After some time with just an online presence, we realised we needed a physical space that truly showed who we were as a brand. It was all about connecting with customers in a deeper way. It is incredibly difficult to do that with just an online store. We also had strong support from brands encouraging us to open a physical retail location, so that further motivated our decision.
How are you finding the transition from online to retail so far?
Pretty challenging! Fortunately, our business partners are well experienced in retail, so they are helping the management team find their feet. Personally, I don’t have that much experience in retail, as my background is more digital. That said, we are having so much fun trying to do things in a different way. We are so proud of the feedback that we have received about the design and concept of the store. It is amazing what you can do with a physical location in this connected world. Someone from China can publish a picture or a story about your store and voilà! Your store is in front of all their audience. It’s much tougher to have this impact with just an online store.

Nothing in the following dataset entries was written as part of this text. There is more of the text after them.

(* ===== verification/Popen.v ===== *)
(** * Child processes with a pipe (iv_popen.c)

    A request forks a child that has one end of a pipe as its standard input or output.
    What must outlive the request is in a [struct iv_popen_running_child]: after
    [iv_popen_request_close] its timer sends signals until the child is gone. *)

From Stdlib Require Import String.
From S2P Require Import Prelude Sys Timer.

Local Open Scope Z_scope.

Definition SIGTERM : Z := 15.
Definition SIGKILL : Z := 9.
Definition MAX_SIGTERM_COUNT : Z := 5.
Definition SIGNAL_INTERVAL : Z := 5.
Definition INT_MAX : Z := 2^31 - 1.
(** [WIFEXITED] and [WIFSIGNALED] of sys/wait.h. *)
Definition WIFEXITED (status : Z) : bool := Z.land status 0x7f =? 0.
Definition WIFSIGNALED (status : Z) : bool := negb (Z.land status 0x7f =? 0) && negb (Z.land status 0x7f =? 0x7f).

(** [child] is [None] in memory nobody wrote to. *)
Record iv_popen_request := mk_rq { rq_type : string; rq_child : option ptr }.
Definition set_rq_child (v : option ptr) (o : iv_popen_request) : iv_popen_request := mk_rq (rq_type o) v.

(** [wait] is registered or not; [parent], [signal_timer] and [num_kills] are [None] in
    memory nobody wrote to; the timer is not registered, or is with its [expires].  For the
    proofs, children are numbered. *)
Record iv_popen_running_child := mk_ch {
  ch_wait : bool; ch_parent : option ptr; ch_timer : option (option timespec); ch_num_kills : option Z; ch_id : nat }.
Definition set_ch_wait (v : bool) (o : iv_popen_running_child) := mk_ch v (ch_parent o) (ch_timer o) (ch_num_kills o) (ch_id o).
Definition set_ch_parent (v : option ptr) (o : iv_popen_running_child) := mk_ch (ch_wait o) v (ch_timer o) (ch_num_kills o) (ch_id o).
Definition set_ch_timer (v : option (option timespec)) (o : iv_popen_running_child) := mk_ch (ch_wait o) (ch_parent o) v (ch_num_kills o) (ch_id o).
Definition set_ch_num_kills (v : option Z) (o : iv_popen_running_child) := mk_ch (ch_wait o) (ch_parent o) (ch_timer o) v (ch_id o).

(** malloc, pipe(2), the results of [iv_wait_interest_register_spawn] and
    [iv_wait_interest_kill] (iv_wait.c) for a child, and the time. *)
Class PopenKernel (W : Type) := {
  po_malloc : gset loc -> W -> option loc * W;
  po_pipe : gset Z -> W -> sysres (Z * Z) * W;
  po_spawn : nat -> W -> Z * W;
  po_kill : nat -> Z -> W -> Z * W;
  po_time : W -> timespec }.

(** The requests, the children's memory, the open descriptors of the process; for the
    proofs, how many children there were, the signals sent (child, signal and time) and
    the requests submitted and not closed. *)
Record popen_state (W : Type) := mk_po {
  pp_requests : gmap loc iv_popen_request; pp_children : gmap loc iv_popen_running_child; pp_open : gset Z;
  pp_count : nat; pp_sent : list (nat * Z * timespec); pp_active : gset loc; pp_w : W }.
Arguments mk_po {_}.
Arguments pp_requests {_} _.
Arguments pp_children {_} _.
Arguments pp_open {_} _.
Arguments pp_count {_} _.
Arguments pp_sent {_} _.
Arguments pp_active {_} _.
Arguments pp_w {_} _.

Section popen.
Context {W : Type} `{!PopenKernel W}.
Abbreviation St := (popen_state W).

Definition set_pp_requests (v : gmap loc iv_popen_request) (s : St) : St := mk_po v (pp_children s) (pp_open s) (pp_count s) (pp_sent s) (pp_active s) (pp_w s).
Definition set_pp_children (v : gmap loc iv_popen_running_child) (s : St) : St := mk_po (pp_requests s) v (pp_open s) (pp_count s) (pp_sent s) (pp_active s) (pp_w s).
Definition set_pp_open (v : gset Z) (s : St) : St := mk_po (pp_requests s) (pp_children s) v (pp_count s) (pp_sent s) (pp_active s) (pp_w s).
Definition set_pp_count (v : nat) (s : St) : St := mk_po (pp_requests s) (pp_children s) (pp_open s) v (pp_sent s) (pp_active s) (pp_w s).
Definition set_pp_sent (v : list (nat * Z * timespec)) (s : St) : St := mk_po (pp_requests s) (pp_children s) (pp_open s) (pp_count s) v (pp_active s) (pp_w s).
Definition set_pp_active (v : gset loc) (s : St) : St := mk_po (pp_requests s) (pp_children s) (pp_open s) (pp_count s) (pp_sent s) v (pp_w s).
Definition set_pp_w (v : W) (s : St) : St := mk_po (pp_requests s) (pp_children s) (pp_open s) (pp_count s) (pp_sent s) (pp_active s) v.

Definition kernel {A} (call : W -> A * W) : M St A := fun s => let '(a, w) := call (pp_w s) in Ok (a, set_pp_w w s).
Definition load_request (r : loc) : M St iv_popen_request := m ← gets pp_requests; deref (m !! r).
Definition upd_request (r : loc) (g : iv_popen_request -> iv_popen_request) : M St unit :=
  o ← load_request r; modify (fun s => set_pp_requests (<[r := g o]> (pp_requests s)) s).
Definition load_child (ch : loc) : M St iv_popen_running_child := m ← gets pp_children; deref (m !! ch).
Definition upd_child (ch : loc) (g : iv_popen_running_child -> iv_popen_running_child) : M St unit :=
  o ← load_child ch; modify (fun s => set_pp_children (<[ch := g o]> (pp_children s)) s).
(** [free(ch)].  The heap of timers and the tree of interests point into the child while
    its timer or its interest is registered, and the event loop follows them: freeing it
    then is undefined. *)
Definition unlinked (o : iv_popen_running_child) : bool :=
  negb (ch_wait o) && match ch_timer o with Some (Some _) => false | _ => true end.
Definition free_child (ch : loc) : M St unit :=
  o ← load_child ch;
  if unlinked o then modify (fun s => set_pp_children (delete ch (pp_children s)) s) else undef.
Definition close_fd (fd : Z) : M St unit := modify (fun s => set_pp_open (pp_open s ∖ {[fd]}) s).

(** What the calls of iv_wait.c and iv_timer.c ask for: an interest that is registered is
    unregistered, a timer that was initialised is registered or unregistered, or they
    abort when it is already, or not. *)
Definition interest_unregister (ch : loc) : M St unit :=
  o ← load_child ch; if ch_wait o then upd_child ch (set_ch_wait false) else undef.
Definition timer_register (ch : loc) (expires : timespec) : M St unit :=
  o ← load_child ch; t ← deref (ch_timer o);
  match t with
  | None => upd_child ch (set_ch_timer (Some (Some expires)))
  | Some _ => iv_fatal "iv_timer_register: called with timer still on the heap"
  end.
Definition timer_unregister (ch : loc) : M St unit :=
  o ← load_child ch; t ← deref (ch_timer o);
  match t with
  | Some _ => upd_child ch (set_ch_timer (Some None))
  | None => iv_fatal "iv_timer_unregister: called with timer not on the heap"
  end.

(** ** The operations *)
Definition iv_popen_running_child_wait (ch : loc) (status : Z) : M St unit :=
  if negb (WIFEXITED status) && negb (WIFSIGNALED status) then mret tt
  else
    interest_unregister ch;;
    o ← load_child ch;
    parent ← deref (ch_parent o);
    (match parent with
     | Some r => upd_request r (set_rq_child (Some None))
     | None => timer_unregister ch
     end);;
    free_child ch.

Definition iv_popen_request_submit (this : loc) : M St Z :=
  used ← gets (fun s => dom (pp_children s));
  ch ← kernel (po_malloc used);
  match ch with
  | None => mret (-1)
  | Some ch =>
      n ← gets pp_count;
      modify (fun s => set_pp_children (<[ch := mk_ch false None None None n]> (pp_children s)) s);;
      r ← load_request this;
      let for_read := String.eqb (rq_type r) "r" in
      if negb for_read && negb (String.eqb (rq_type r) "w") then free_child ch;; mret (-1)
      else
        fds ← gets pp_open;
        data_pipe ← kernel (po_pipe fds);
        match data_pipe with
        | inr _ => free_child ch;; mret (-1)
        | inl (p0, p1) =>
            modify (fun s => set_pp_open ({[p0; p1]} ∪ pp_open s) s);;
            upd_child ch (set_ch_parent (Some (Some this)));;
            ret ← kernel (po_spawn n);
            if ret <? 0 then
              close_fd p1;; close_fd p0;; free_child ch;; mret (-1)
            else
              modify (set_pp_count (Datatypes.S n));;
              upd_child ch (set_ch_wait true);;
              upd_request this (set_rq_child (Some (Some ch)));;
              if for_read then close_fd p1;; mret p0 else close_fd p0;; mret p1
        end
  end.

Definition iv_popen_running_child_timer (ch : loc) : M St unit :=
  o ← load_child ch;
  k ← deref (ch_num_kills o);
  (if k <? INT_MAX then upd_child ch (set_ch_num_kills (Some (k + 1))) else undef);;
  let signum := if k <? MAX_SIGTERM_COUNT then SIGTERM else SIGKILL in
  modify (fun s => set_pp_sent (pp_sent s ++ [(ch_id o, signum, po_time (pp_w s))]) s);;
  ret ← kernel (po_kill (ch_id o) signum);
  if ret <? 0 then interest_unregister ch;; free_child ch
  else
    now ← gets (fun s => po_time (pp_w s));
    timer_register ch (mk_tsp (tv_sec now + SIGNAL_INTERVAL) (tv_nsec now)).

Definition iv_popen_request_close (this : loc) : M St unit :=
  r ← load_request this;
  child ← deref (rq_child r);
  match child with
  | None => mret tt
  | Some ch =>
      upd_child ch (set_ch_parent (Some None));;
      upd_child ch (set_ch_timer (Some None));;
      now ← gets (fun s => po_time (pp_w s));
      timer_register ch now;;
      upd_child ch (set_ch_num_kills (Some 0))
  end.

(** ** In the event loop *)

(** What the client does; the world changes; a status arrives for a child whose interest
    is registered; a timer that is due is taken off the heap and its handler called. *)
Inductive popen_step :=
  | PNew (r : loc) (type : string) | PFree (r : loc) | PSubmit (r : loc) | PClose (r : loc)
  | PWorld (w : W) | PStatus (ch : loc) (status : Z) | PTimer (ch : loc).
Definition ns (t : timespec) : Z := tv_sec t * 10^9 + tv_nsec t.
Definition popen_legal (c : popen_step) (s : St) : bool :=
  match c with
  | PNew r _ | PFree r => bool_decide (r ∉ pp_active s)
  | PSubmit r => bool_decide (r ∉ pp_active s) && bool_decide (is_Some (pp_requests s !! r))
  | PClose r => bool_decide (r ∈ pp_active s)
  | PWorld _ => true
  | PStatus ch _ => match pp_children s !! ch with Some o => ch_wait o | None => false end
  | PTimer ch => match pp_children s !! ch with
      | Some o => match ch_timer o with Some (Some t) => ns t <=? ns (po_time (pp_w s)) | _ => false end
      | None => false
      end
  end.
Definition run_popen_step (c : popen_step) : M St unit :=
  ok ← gets (popen_legal c);
  if negb ok then mret tt
  else match c with
  | PNew r type => modify (fun s => set_pp_requests (<[r := mk_rq type None]> (pp_requests s)) s)
  | PFree r => modify (fun s => set_pp_requests (delete r (pp_requests s)) s)
  | PSubmit r => ret ← iv_popen_request_submit r; when (0 <=? ret) (modify (fun s => set_pp_active ({[r]} ∪ pp_active s) s))
  | PClose r => iv_popen_request_close r;; modify (fun s => set_pp_active (pp_active s ∖ {[r]}) s)
  | PWorld w => modify (set_pp_w w)
  | PStatus ch status => iv_popen_running_child_wait ch status
  | PTimer ch => upd_child ch (set_ch_timer (Some None));; iv_popen_running_child_timer ch
  end.
Fixpoint run_popen (p : list popen_step) : M St unit :=
  match p with [] => mret tt | c :: p => run_popen_step c;; run_popen p end.
Definition popen_boot (w : W) : St := mk_po ∅ ∅ ∅ 0 [] ∅ w.
End popen.

(** ** In the child: [iv_popen_child] up to the [execvp], on its descriptor table *)
Inductive file := FDevNull | FPipeRead | FPipeWrite | FOther (n : Z).
Abbreviation fd_table := (gmap Z file).
(** open(2) of /dev/null takes the lowest free descriptor, unless it fails. *)
Fixpoint lowest_free (fuel : nat) (n : Z) (t : fd_table) : Z :=
  match fuel with
  | O => n
  | Datatypes.S fuel => match t !! n with None => n | Some _ => lowest_free fuel (n + 1) t end
  end.
Definition child_open (fails : bool) : M fd_table (option Z) :=
  t ← gets (fun t => t);
  if fails then mret None
  else let fd := lowest_free (size t) 0 t in modify (<[fd := FDevNull]>);; mret (Some fd).
Definition child_dup2 (old new : Z) : M fd_table unit :=
  modify (fun t => match t !! old with Some f => <[new := f]> t | None => t end).
Definition child_close (fd : Z) : M fd_table unit := modify (delete fd).
Definition iv_popen_child (fails for_read : bool) (p0 p1 : Z) : M fd_table unit :=
  devnull ← child_open fails;
  match devnull with
  | None => iv_fatal "iv_popen_child: got error opening /dev/null"
  | Some devnull =>
      (if for_read then child_dup2 devnull 0;; child_dup2 p1 1;; child_dup2 devnull 2
       else child_dup2 p0 0;; child_dup2 devnull 1;; child_dup2 devnull 2);;
      child_close p0;; child_close p1;; child_close devnull
  end.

I’m guessing you guys are pretty big Jordan fans?
We all grew up watching Michael Jordan play in his prime, so we wanted to honour his legacy in a unique way. Jordan Brand have supported us right from the beginning and so we wanted to say thank you as well. We also wanted to connect the world of sports with the rest of the store in a premium way. Since we had a separate room, everything just made sense to us. We basically envisioned a space in which basketball and Jordan’s legacy unites with design and digital experience.
Pretty impressive fit-out.
The space represents our district – our city – in a very unique way. An urban grid of 300 cubes takes over the store. We have tried to recreate a city space and urban scenery in a premium way. The combination of thin cement, polished fencing and steel bricks recreates our district.

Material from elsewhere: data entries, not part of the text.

(** The memory of threads; the list [child_threads] of each thread with an initialised
    library; the registered events [dead] with their owner and whether they are pending;
    [iv_thread_key] (whether it is allocated, its value in each thread), [iv_thread_debug];
    the threads of the kernel that were not joined; stderr. *)
Record thread_state (W : Type) := mk_ths {
  th_objs : gmap loc iv_thread; th_children : gmap loc (list loc); th_dead : gmap loc (loc * bool); th_allocated : bool;
  th_key : gmap loc loc; th_debug : bool; th_os : gmap loc os_thread; th_log : list thread_line; th_pc : gmap loc thread_pc; th_w : W }.
Arguments mk_ths {_}.
Arguments th_objs {_} _.
Arguments th_children {_} _.
Arguments th_dead {_} _.
Arguments th_allocated {_} _.
Arguments th_key {_} _.
Arguments th_debug {_} _.
Arguments th_os {_} _.
Arguments th_log {_} _.
Arguments th_pc {_} _.
Arguments th_w {_} _.

(** The calls of a thread's program: [iv_init], [iv_thread_create], the event loop calling
    the handler of a pending event, [iv_deinit], [iv_thread_set_debug_state] and
    [iv_thread_list_children]. *)
Inductive thread_call :=
  | ThInit | ThCreate (name : string) (start arg : Z) | ThEvent (thr : loc) | ThDeinit | ThDebug (state : Z) | ThList.
Definition join_blocks : string := "pthread_join: the thread runs".
Definition key_failed : string := "iv_thread_tls_init_thread: failed to allocate TLS key".

Section thread.
Context {W : Type} `{!ThreadKernel W}.
(** The threads of the beginning; what a start routine does. *)
Context (mains : gset loc) (routine : Z -> Z -> list thread_call).
Abbreviation St := (thread_state W).

Definition set_th_objs (v : gmap loc iv_thread) (s : St) : St := mk_ths v (th_children s) (th_dead s) (th_allocated s) (th_key s) (th_debug s) (th_os s) (th_log s) (th_pc s) (th_w s).
Definition set_th_children (v : gmap loc (list loc)) (s : St) : St := mk_ths (th_objs s) v (th_dead s) (th_allocated s) (th_key s) (th_debug s) (th_os s) (th_log s) (th_pc s) (th_w s).
Definition set_th_dead (v : gmap loc (loc * bool)) (s : St) : St := mk_ths (th_objs s) (th_children s) v (th_allocated s) (th_key s) (th_debug s) (th_os s) (th_log s) (th_pc s) (th_w s).
Definition set_th_allocated (v : bool) (s : St) : St := mk_ths (th_objs s) (th_children s) (th_dead s) v (th_key s) (th_debug s) (th_os s) (th_log s) (th_pc s) (th_w s).
Definition set_th_key (v : gmap loc loc) (s : St) : St := mk_ths (th_objs s) (th_children s) (th_dead s) (th_allocated s) v (th_debug s) (th_os s) (th_log s) (th_pc s) (th_w s).
Definition set_th_debug (v : bool) (s : St) : St := mk_ths (th_objs s) (th_children s) (th_dead s) (th_allocated s) (th_key s) v (th_os s) (th_log s) (th_pc s) (th_w s).
Definition set_th_os (v : gmap loc os_thread) (s : St) : St := mk_ths (th_objs s) (th_children s) (th_dead s) (th_allocated s) (th_key s) (th_debug s) v (th_log s) (th_pc s) (th_w s).
Definition set_th_log (v : list thread_line) (s : St) : St := mk_ths (th_objs s) (th_children s) (th_dead s) (th_allocated s) (th_key s) (th_debug s) (th_os s) v (th_pc s) (th_w s).
Definition set_th_pc (v : gmap loc thread_pc) (s : St) : St := mk_ths (th_objs s) (th_children s) (th_dead s) (th_allocated s) (th_key s) (th_debug s) (th_os s) (th_log s) v (th_w s).
Definition set_th_w (v : W) (s : St) : St := mk_ths (th_objs s) (th_children s) (th_dead s) (th_allocated s) (th_key s) (th_debug s) (th_os s) (th_log s) (th_pc s) v.

Definition kernel {A} (call : W -> A * W) : M St A := fun s => let '(a, w) := call (th_w s) in Ok (a, set_th_w w s).
Definition load_thr (thr : loc) : M St iv_thread := m ← gets th_objs; deref (m !! thr).
Definition upd_thr (thr : loc) (g : iv_thread -> iv_thread) : M St unit :=
  o ← load_thr thr; modify (fun s => set_th_objs (<[thr := g o]> (th_objs s)) s).
Definition free_thr (thr : loc) : M St unit := _ ← load_thr thr; modify (fun s => set_th_objs (delete thr (th_objs s)) s).
Definition fprintf (l : thread_line) : M St unit := modify (fun s => set_th_log (th_log s ++ [l]) s).
Definition at_pc (me : loc) (pc : option thread_pc) : M St unit := modify (fun s => set_th_pc (partial_alter (fun _ => pc) me (th_pc s)) s).

(** What the calls of iv_event.c do with [dead]; an event that was not registered has no
    owner. *)
Definition event_register (me thr : loc) : M St unit :=
  ok ← kernel tk_event_register;
  when ok (modify (fun s => set_th_dead (<[thr := (me, false)]> (th_dead s)) s)).
Definition event_unregister (thr : loc) : M St unit :=
  m ← gets th_dead; _ ← deref (m !! thr); modify (set_th_dead (delete thr m)).
Definition event_post (thr : loc) : M St unit :=
  m ← gets th_dead; e ← deref (m !! thr);
  c ← gets th_children; _ ← deref (c !! e.1);
  modify (set_th_dead (<[thr := (e.1, true)]> m)).

(** pthread_join(3), which blocks while the thread runs, and pthread_detach(3). *)
Definition pthr_join (id : loc) : M St unit :=
  m ← gets th_os; e ← deref (m !! id);
  if os_detached e then undef
  else match os_state e with OsExited => modify (set_th_os (delete id m)) | _ => iv_fatal join_blocks end.
Definition pthr_detach (id : loc) : M St unit :=
  m ← gets th_os; e ← deref (m !! id);
  if os_detached e then undef
  else match os_state e with OsExited => modify (set_th_os (delete id m)) | _ => modify (set_th_os (<[id := set_os_detached true e]> m)) end.

(** ** The library's state of a thread *)
Definition iv_thread_tls_init_thread (me : loc) : M St unit := modify (fun s => set_th_children (<[me := []]> (th_children s)) s).
Fixpoint detach_all (l : list loc) : M St unit :=
  match l with [] => mret tt | thr :: l => o ← load_thr thr; id ← deref (thr_id o); pthr_detach id;; detach_all l end.
Definition iv_thread_tls_deinit_thread (me : loc) : M St unit := c ← gets th_children; l ← deref (c !! me); detach_all l.
(** The parts of [iv_init] and [iv_deinit] (iv_main_posix.c) that matter here. *)
Definition thread_init (me : loc) : M St unit := s ← get; requires (bool_decide (th_children s !! me = None));; iv_thread_tls_init_thread me.
Definition thread_deinit (me : loc) : M St unit := iv_thread_tls_deinit_thread me;; modify (fun s => set_th_children (delete me (th_children s)) s).

(** ** The thread that is made *)
Definition iv_thread_destructor (me thr : loc) : M St unit :=
  o ← load_thr thr;
  d ← gets th_debug; when d (fprintf (LineTerminating (thr_name o)));;
  event_post thr;;
  modify (fun s => set_th_os (alter (set_os_posted true) me (th_os s)) s).
Definition iv_thread_allocate_key : M St unit :=
  ok ← kernel tk_key_create; if ok : bool then modify (set_th_allocated true) else iv_fatal key_failed.

(** ** The calling thread *)
Definition iv_thread_died_join (thr : loc) : M St unit := o ← load_thr thr; id ← deref (thr_id o); pthr_join id.
Definition iv_thread_died_free (me thr : loc) : M St unit :=
  o ← load_thr thr;
  d ← gets th_debug; when d (fprintf (LineJoined (thr_name o)));;
  c ← gets th_children; l ← deref (c !! me);
  (if bool_decide (thr ∈ (l : list loc)) then modify (set_th_children (<[me := filter (.≠ thr) l]> c)) else undef);;
  event_unregister thr;;
  free_thr thr.
Definition iv_thread_died (me thr : loc) : prog St unit :=
  act (iv_thread_died_join thr;; at_pc me (Some (ThJoined thr)));;
  act (iv_thread_died_free me thr;; at_pc me None).

(** The client makes threads, and lists them, between [iv_init] and [iv_deinit]. *)
Definition inited (me : loc) : M St unit := s ← get; requires (bool_decide (is_Some (th_children s !! me))).
(** [iv_thread_create] up to the [pthread_create], that call, and what follows. *)
Definition thread_new (me : loc) (name : string) (start arg : Z) : M St (option loc) :=
  inited me;;
  a ← gets th_allocated; (if a : bool then mret tt else iv_thread_allocate_key);;
  used ← gets (fun s => dom (th_objs s));
  thr ← kernel (tk_malloc used);
  match thr with
  | None => mret None
  | Some thr =>
      event_register me thr;;
      dup ← kernel (tk_strdup name);
      modify (fun s => set_th_objs (<[thr := mk_thr None dup 0 start arg]> (th_objs s)) s);;
      at_pc me (Some (ThNew thr));;
      mret (Some thr)
  end.
Definition thread_start (me thr : loc) : M St bool :=
  used ← gets (fun s => dom (th_os s) ∪ mains);
  id ← kernel (tk_create used);
  match id with
  | None => at_pc me (Some (ThFailed thr));; mret false
  | Some id =>
      upd_thr thr (set_thr_id (Some id));;
      modify (fun s => set_th_os (<[id := mk_os thr OsReady false false]> (th_os s)) s);;
      at_pc me (Some (ThAdd thr));; mret true
  end.
Definition thread_started (me thr : loc) (name : string) : M St unit :=
  c ← gets th_children; l ← deref (c !! me);
  modify (set_th_children (<[me := l ++ [thr]]> c));;
  d ← gets th_debug; when d (fprintf (LineStarted name));;
  at_pc me None.
Definition thread_failed (me thr : loc) (name : string) : M St unit :=
  event_unregister thr;; free_thr thr;;
  d ← gets th_debug; when d (fprintf (LineFailed name));;
  at_pc me None.
Definition iv_thread_create (me : loc) (name : string) (start arg : Z) : prog St Z :=
  thr ← act (thread_new me name start arg);
  match thr with
  | None => mret (-1)
  | Some thr =>
      ok ← act (thread_start me thr);
      if ok : bool then act (thread_started me thr name);; mret 0
      else act (thread_failed me thr name);; mret (-1)
  end.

There is also a digital element. Some of us come from tech backgrounds and so we wanted to incorporate that into a brick and mortar experience in an interactive way. We wanted to educate customers on the legacy of Michael Jordan so we created 3D chromed models of the first 14 Air Jordans. Each model is labelled with its corresponding number. If the customer lifts a model, a video related to that shoe is triggered on the massive a curved LED screen that sits above our Jordan display.
Speaking of screens, it’s not every day that you see a slot machine in a sneaker store!
It is all about the experience. It is not your usual slot machine. It works exclusively with Foot District coins, and the standard fruit symbols have been replaced with sneaker models. You’ll find the NMD, Air Max 1, Air Jordan 1 and more. Match three of a kind and you win a 3D-printed miniature of that shoe.
Are they printed in-store?
We actually do have a 3D printer in the store dedicated to special releases. The idea is to be able to print out models live for major drops. However, the miniatures for the slot machine are printed off-site so they available instantly for winners.
If only they were wearable! Doesn’t look like it’ll be too long before we see 3D shoes hit shelves en masse.
When we came up with the concept for the store, we looked for a link between our digital roots and the physical world. For us, 3D printing serves as the link between both worlds. For the store’s cubic design, we envisioned it as if a printer had generated this urban grid that takes over the store. It might sound crazy but it took so much time to refine this concept.
As for 3D-printed shoes, I think they will change the whole industry. A sneaker can be designed and produced at a lower cost, and in less time. Brands will be able to react much quicker to customer needs.
Finally, what’s the sneaker scene like in Madrid? What models are popular?
The sneaker scene is growing rapidly in Spain – particularly in Madrid. Spain has something to say in this world! If we look at the past, models like the Air Max BW, Air Max 95 and Air Max 97 dominated the city scene. Nowadays, the tastes are more globalised. The Air Max 1 with the new shape and just about any model with BOOST seem to be the most popular right now.